It was an average day in January when Jennifer DeStefano decided to answer a call from an unknown number. On the other end of the line, DeStefano's 15-year-old daughter was sobbing and begging for help.
"Mom, these bad men have me, help me, help me," her daughter pleaded.
As DeStefano began to panic, a new voice came onto the line: her daughter's supposed kidnapper, demanding a $1 million ransom.
Related: With identity fraud spiking, AU10TIX is working to change the way the industry works
DeStefano was frantically receiving ransom instructions from the kidnapper when a friend was able to get a call through to DeStefano's husband. Her daughter was safe and in bed.
The girl on the other end of the phone, the girl who sobbed and cried in the voice and with the unique inflection of DeStefano's daughter was never real. It was a synthetic scam, generated by artificial intelligence.
As so-called generative AI becomes more powerful and more accessible, such instances of deepfake fraud are on the rise. In the course of DeStefano's testimony before the Senate Judiciary Committee in June, she related a second story involving a similarly fake, yet convincing, call placed to her own mother.

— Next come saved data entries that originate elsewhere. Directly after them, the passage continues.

(* ===== verification/HealthCheckProofs.v ===== *)
(** * Properties of the health check *)
From S2P Require Import Prelude Json Schema Sql MasterTables JobGate Invariant AgentGate Text Providers.
From S2P Require Import ReplyText Jobs JobsProofs Completion Evidence StateMachine StateMachineProofs.
From S2P Require Import Events EventsProofs Agents HealthCheck.

Section HealthCheckProofs.
Context {EXT : Externals}.

(** ** The last sign of progress *)

#[local] Instance seq_ge_trans : Transitive seq_ge.
Proof. intros e f g. unfold seq_ge. lia. Qed.
#[local] Instance seq_ge_total : Total seq_ge.
Proof. intros e f. unfold seq_ge. lia. Qed.

Lemma newest_is_last l : StronglySorted Z.lt (e_seq_id <$> l) → head (order_by seq_ge l) = last l.
Proof.
  intros Hs. unfold order_by. pose proof (merge_sort_Permutation seq_ge l) as Hperm.
  pose proof (StronglySorted_merge_sort seq_ge l) as Hsort.
  destruct (merge_sort seq_ge l) as [|x s]; simpl.
  { apply Permutation_nil in Hperm as ->. done. }
  assert (Hx : x ∈ l) by (rewrite -Hperm; by left).
  destruct (last l) as [y|] eqn:Hy.
  2:{ apply last_None in Hy. subst l. by apply elem_of_nil in Hx. }
  f_equal. assert (Hyl : y ∈ l) by (by apply last_Some_elem_of).
  apply (sorted_lt_inj l); [done..|].
  apply StronglySorted_inv in Hsort as [_ Hge]. rw Forall_forall in Hge.
  pose proof (last_is_max l y x Hs Hy Hx). rewrite -Hperm in Hyl.
  apply elem_of_cons in Hyl as [->|Hin]; [done|]. specialize (Hge y Hin). unfold seq_ge in Hge. lia.
Qed.

(** The agent's output that may carry a marker, and the output that does. *)
Definition candidates (agent_id : string) (db : Db) : list Event :=
  filter (λ e, e.(e_event_type) = "output_chunk" ∧ like e.(e_payload) marker_like = true)
    (event_of agent_id db).

Definition marked (agent_id : string) (db : Db) : list Event :=
  filter (λ e, carries_marker e = true) (candidates agent_id db).

Definition earlier (before : option Z) (l : list Event) : list Event :=
  filter (λ e, when_given before (λ b, e.(e_seq_id) <? b) = true) l.

Lemma events_sorted agent_id db :
  db_wf db → StronglySorted Z.lt (e_seq_id <$> event_of agent_id db).
Proof. intros Hwf. apply sorted_filter, Hwf. Qed.

Lemma matching_run w agent_id before :
  db_wf w.(w_db) →
  query_last_event_of_type_matching_payload_sync agent_id "output_chunk" marker_like before w =
    (Ok (last (earlier before (candidates agent_id w.(w_db)))), w).
Proof.
  intros Hwf. unfold query_last_event_of_type_matching_payload_sync, gets. do 2 f_equal.
  rw newest_is_last; [by apply sorted_filter, events_sorted|].
  unfold earlier, candidates. rw list_filter_filter. f_equal. apply list_filter_iff. intros e. tauto.
Qed.

(** Below the newest earlier event are the others. *)
Lemma earlier_below before l k e :
  StronglySorted Z.lt (e_seq_id <$> l) → earlier before l = k ++ [e] →
  earlier (Some e.(e_seq_id)) l = k.
Proof.
  intros Hs Hk. assert (Hks : StronglySorted Z.lt (e_seq_id <$> (k ++ [e]))).
  { rw -Hk. by apply sorted_filter. }
  assert (He : when_given before (λ b, e.(e_seq_id) <? b) = true).
  { assert (Hin : e ∈ earlier before l) by (rw Hk; set_solver).
    by apply list_elem_of_filter in Hin as [? _]. }
  assert (Heq : earlier (Some e.(e_seq_id)) l = earlier (Some e.(e_seq_id)) (earlier before l)).
  { unfold earlier. symmetry. apply filter_filter_impl. intros x _. simpl. rw Z.ltb_lt. intros Hx.
    destruct before as [b|]; simpl in *; [|done]. apply Z.ltb_lt in He. apply Z.ltb_lt. lia. }
  rw Heq Hk. unfold earlier. rw filter_app filter_all.
  - intros x Hx. simpl. apply Z.ltb_lt. eapply (sorted_app_lt k [e]); [done..|set_solver].
  - rw filter_none ?app_nil_r //. intros x ->%list_elem_of_singleton. simpl. rw Z.ltb_irrefl //.
Qed.

Lemma last_marker_loop_run w agent_id fuel before :
  db_wf w.(w_db) →
  (length (earlier before (candidates agent_id w.(w_db))) < fuel)%nat →
  last_marker_loop fuel agent_id before w =
    (Ok (e_created_at <$> last (filter (λ e, carries_marker e = true)
                                  (earlier before (candidates agent_id w.(w_db))))), w).
Proof.
  intros Hwf. revert before. induction fuel as [|fuel IH]; intros before Hlen; [lia|].
  cbn [last_marker_loop]. rw (bind_ok _ _ _ _ _ (map_err_ok _ _ _ _ _ (matching_run w agent_id before Hwf))).
  destruct (last (earlier before (candidates agent_id (w_db w)))) as [e|] eqn:Hl.
  2:{ apply last_None in Hl. by rw Hl. }
  apply last_Some in Hl as [k Hk]. rw Hk filter_app. destruct (carries_marker e) eqn:Hm.
  - rw (filter_all _ [e]); [by intros x ->%list_elem_of_singleton|]. by rw last_snoc.
  - rw (filter_none _ [e]); [intros x ->%list_elem_of_singleton; by rw Hm|]. rw app_nil_r.
    assert (Hb : earlier (Some e.(e_seq_id)) (candidates agent_id w.(w_db)) = k).
    { eapply earlier_below; [|exact Hk]. by apply sorted_filter, events_sorted. }
    rw IH Hb //. rw Hk length_app /= in Hlen. lia.
Qed.

Lemma last_progress_run w agent_id :
  db_wf w.(w_db) →
  query_last_progress agent_id w =
    (Ok (e_created_at <$> last (filter (λ e, e.(e_event_type) = "output_chunk")
                                  (event_of agent_id w.(w_db))),
         e_created_at <$> last (marked agent_id w.(w_db))), w).
Proof.
  intros Hwf. unfold query_last_progress.
  erewrite bind_ok; [cbv beta|apply map_err_ok; reflexivity].
  rw newest_is_last; [by apply sorted_filter, events_sorted|]. step_pure.
  rw (bind_ok _ _ _ _ _ (last_marker_loop_run w agent_id (S (length w.(w_db).(events))) None Hwf _)) //.
  - unfold earlier. rw filter_all //. unfold candidates, event_of.
    apply Nat.lt_succ_r. etrans; [apply length_filter|]. apply length_filter.
  - unfold marked, earlier. by rw (filter_all (λ e, when_given None _ = true)).
Qed.

(** The search for the last sign of progress ends, and finds what it is for.
    The loop that walks back through the output, one candidate at a time, makes
    at most one turn per logged event and the one that finds nothing; its
    answer is the time of the last output whose decoded text carries the idle
    marker, whatever look-alikes come after it, next to the time of the last
    output of any kind.  Nothing is changed. *)
Theorem last_progress_exact w agent_id :
  db_wf w.(w_db) →
  query_last_progress agent_id w =
    (Ok (e_created_at <$> last (filter (λ e, e.(e_event_type) = "output_chunk")
                                  (event_of agent_id w.(w_db))),
         e_created_at <$> last (marked agent_id w.(w_db))), w).
Proof. apply last_progress_run. Qed.

(** ** Agents whose panes are alive *)

(** Only the event log has grown, by state changes. *)
Record only_logs (w w' : World) : Prop := {
  ol_agents : w'.(w_db).(agents) = w.(w_db).(agents);
  ol_jobs : w'.(w_db).(jobs) = w.(w_db).(jobs);
  ol_now : w'.(w_now) = w.(w_now);
  ol_wf : db_wf w'.(w_db);
  ol_events : ∃ k, w'.(w_db).(events) = w.(w_db).(events) ++ k ∧
                   Forall (λ e, e.(e_event_type) = "state_change") k
}.

Lemma only_logs_refl w : db_wf w.(w_db) → only_logs w w.
Proof. intros Hwf. split; try done. exists []. by rw app_nil_r. Qed.

Lemma only_logs_trans w1 w2 w3 : only_logs w1 w2 → only_logs w2 w3 → only_logs w1 w3.
Proof.
  intros [Ha Hj Hn _ (k & Hk & Hf)] [Ha' Hj' Hn' Hwf (k' & Hk' & Hf')].
  split; [congruence..|done|]. exists (k ++ k'). rw Hk' Hk -app_assoc. split; [done|].
  by apply Forall_app.
Qed.

Lemma only_logs_effect w w' e : only_logs w w' → only_logs w (add_effect e w').
Proof. by intros []. Qed.

(** Logging a state change. *)
Lemma insert_state_change_row w agent_id payload :
  is_Some (w.(w_db).(agents) !! agent_id) →
  insert_event agent_id None "state_change" (json_to_string payload) w =
    (Ok (w.(w_db).(event_seq) + 1),
     set_db (post_event w.(w_now) agent_id "state_change" payload w.(w_db)) w).
Proof.
  intros [a Ha]. unfold insert_event. cbn [andb].
  assert (Hrow : insert_event_row agent_id None "state_change" (json_to_string payload) w =
    (Ok (w.(w_db).(event_seq) + 1),
     set_db (post_event w.(w_now) agent_id "state_change" payload w.(w_db)) w)).
  { unfold insert_event_row. simpl. by rw Ha. }
  unfold insert_event_sync, try_, mbind, M_bind. by rw Hrow.
Qed.

Lemma insert_state_change w agent_id payload :
  is_Some (w.(w_db).(agents) !! agent_id) →
  or_raise (insert_event agent_id None "state_change" (json_to_string payload)) w =
    (Ok (w.(w_db).(event_seq) + 1),
     set_db (post_event w.(w_now) agent_id "state_change" payload w.(w_db)) w).
Proof. intros Hag. by apply map_err_ok, insert_state_change_row. Qed.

An April survey conducted by ID verification software maker Regula found that 37% of global businesses have already been hit with synthetic voice fraud last year; 25% of banks reported more than 100 synthetic fraud incidents in 2022 alone.
In the midst of this environment that is designed to deceive our eyes and our ears, Pindrop has designed and implemented deepfake fraud protection software. The company works with a number of corporations, notably banks and big retailers, leading the charge in voice authentication and security. The threats Pindrop has encountered in these endeavors have begun to grow recently as deepfake fraud, boosted by generative AI, gets better and more prolific.

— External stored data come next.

Lemma unsettled_outcome now thr n active o previous entry stuck ui :
  ¬ settled_text o.(po_text) →
  (∀ e, previous = Some e → e.(ds_last_meaningful_text) = sanitize_for_diff o.(po_text)) →
  outcome_of now thr n active o previous = Some (entry, stuck, ui) →
  entry.(ds_last_meaningful_text) = sanitize_for_diff o.(po_text) ∧ stuck = [].
Proof.
  intros Hset Hprev Hout. unfold outcome_of in Hout. apply not_false_iff_true in Hset.
  destruct (scan_of _ _ _ o previous) as [[scanned finished]|] eqn:Hscan; [|done].
  assert (Hk : scanned.(ds_last_meaningful_text) = sanitize_for_diff o.(po_text)).
  { assert (Heq : scanned.(ds_last_meaningful_text) =
      (default (new_diff_state o now) previous).(ds_last_meaningful_text)).
    { revert Hscan. unfold scan_of, scan_observation. destruct (po_provider o); cbn; [|by intros [= <-]].
      destruct (try_get_manifest _); [|done]. cbn. by intros [= <- _]. }
    rw Heq. destruct previous as [e|]; [by apply Hprev|done]. }
  cbn in Hout. destruct finished; [by simplify_eq|].
  unfold compare_observation in Hout. cbv zeta in Hout. rw Hk Hset in Hout. cbn in Hout. by simplify_eq.
Qed.

(** One turn on an unsettled screen. *)
Lemma unsettled_tick thr n t agent_id text states states' result :
  ¬ settled_text text → shows agent_id text t → keeps_text agent_id text states →
  process_pane_diff_observations t.(pk_now) thr n t.(pk_log_active) t.(pk_observations) states =
    Some (states', result) →
  keeps_text agent_id text states' ∧ agent_id ∉ (ss_signal_agent_id <$> result.(pt_stuck_signals)).
Proof.
  intros Hset [Hnd Hshow] Hkeep Hrun. unfold process_pane_diff_observations in Hrun.
  destruct (process_observations _ _ _ _ _ _ _) as [[mid res]|] eqn:Hmid; [|done]. simplify_eq/=. split.
  - intros e He. apply map_lookup_filter_Some in He as (He & Hin & _). cbn in Hin.
    apply list_elem_of_fmap in Hin as (o & Hid & Ho). subst agent_id.
    destruct (outcome_at _ _ _ _ _ _ _ _ o Hmid Hnd Ho) as (entry & stuck & ui & Hout & Hm & _).
    simplify_eq. rw -(Hshow o Ho eq_refl) in Hset. unfold keeps_text in Hkeep. rw -(Hshow o Ho eq_refl) in Hkeep.
    rw -(Hshow o Ho eq_refl). by destruct (unsettled_outcome _ _ _ _ _ _ _ _ _ Hset Hkeep Hout).
  - intros Hin. apply list_elem_of_fmap in Hin as (s & -> & Hs).
    destruct (signal_from _ _ _ _ _ _ _ _ s Hmid Hnd Hs) as (o & entry & stuck & ui & Ho & Hout & Hin).
    assert (Hid : s.(ss_signal_agent_id) = o.(po_agent_id)).
    { unfold outcome_of in Hout. destruct (scan_of _ _ _ _ _) as [[e []]|]; [|cbn in Hout|done].
      - simplify_eq/=. by apply not_elem_of_nil in Hin.
      - destruct (compare_observation _ _ _ _) as [e' [s'|]] eqn:Hcmp; simplify_eq/=; [|by apply not_elem_of_nil in Hin].
        apply list_elem_of_singleton in Hin as ->.
        destruct (compare_cases _ _ _ _ _ _ Hcmp) as [(_ & _ & [=])|(_ & _ & _ & Hc)]. by apply Hc. }
    unfold keeps_text in Hkeep. rw Hid -(Hshow o Ho (eq_sym Hid)) in Hkeep. rw -(Hshow o Ho (eq_sym Hid)) in Hset.
    destruct (unsettled_outcome _ _ _ _ _ _ _ _ _ Hset Hkeep Hout) as [_ ->]. by apply not_elem_of_nil in Hin.
Qed.

(** So a screen that shows an unsettled text is never reported as standing
    still, however long it does. *)
Lemma unsettled_never_reported thr n agent_id text ticks t states states' result :
  ¬ settled_text text → Forall (shows agent_id text) (ticks ++ [t]) →
  watch_ticks thr n ticks ∅ = Some states →
  process_pane_diff_observations t.(pk_now) thr n t.(pk_log_active) t.(pk_observations) states =
    Some (states', result) →
  agent_id ∉ (ss_signal_agent_id <$> result.(pt_stuck_signals)).
Proof.
  intros Hset Hshows Hruns Hrun. apply Forall_app in Hshows as [Hshows Ht]. apply Forall_cons in Ht as [Ht _].
  assert (Hkeep : ∀ s0, keeps_text agent_id text s0 → watch_ticks thr n ticks s0 = Some states →
    keeps_text agent_id text states).
  { clear Hruns. induction Hshows as [|x l Hx _ IH]; intros s0 Hs0 Hw; cbn in Hw; [by simplify_eq|].
    destruct (process_pane_diff_observations _ _ _ _ _ s0) as [[mid res]|] eqn:Hx'; [|done]. cbn in Hw.
    apply (IH mid); [|done]. by apply (unsettled_tick _ _ _ _ _ _ _ _ Hset Hx Hs0 Hx'). }
  assert (Hempty : keeps_text agent_id text ∅) by by intros e He.
  by destruct (unsettled_tick _ _ _ _ _ _ _ _ Hset Ht (Hkeep ∅ Hempty Hruns) Hrun).
Qed.

End PaneDiff.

"We strongly believe with the explosion of AI, it's the threat of deepfakes that breaks all trust," Vijay Balasubramaniyan, the CEO and co-founder of Pindrop, told TheStreet in an interview.
Banks, he said, are struggling to determine if a call is coming from a real customer, or if it is the result of an AI-generated scheme, another element in an environment where people are hard-pressed to determine if something seen online is real: deepfaked photos, videos and audio of politicians, world leaders and celebrities have, likewise, been on the rise.
Microsoft's VALL-E, released in January, can synthesize a person's voice given a three-second audio clip.
And to the average ear, such synthetic iterations are nearly indistinguishable from the real thing.
Related: Artificial Intelligence is a sustainability nightmare - but it doesn't have to be
How the software works
The software, powered by machine learning algorithms, presents a two-pronged defense against potential fraudsters. The first determines if a given voice is a human or a machine and the second ensures it is the right human.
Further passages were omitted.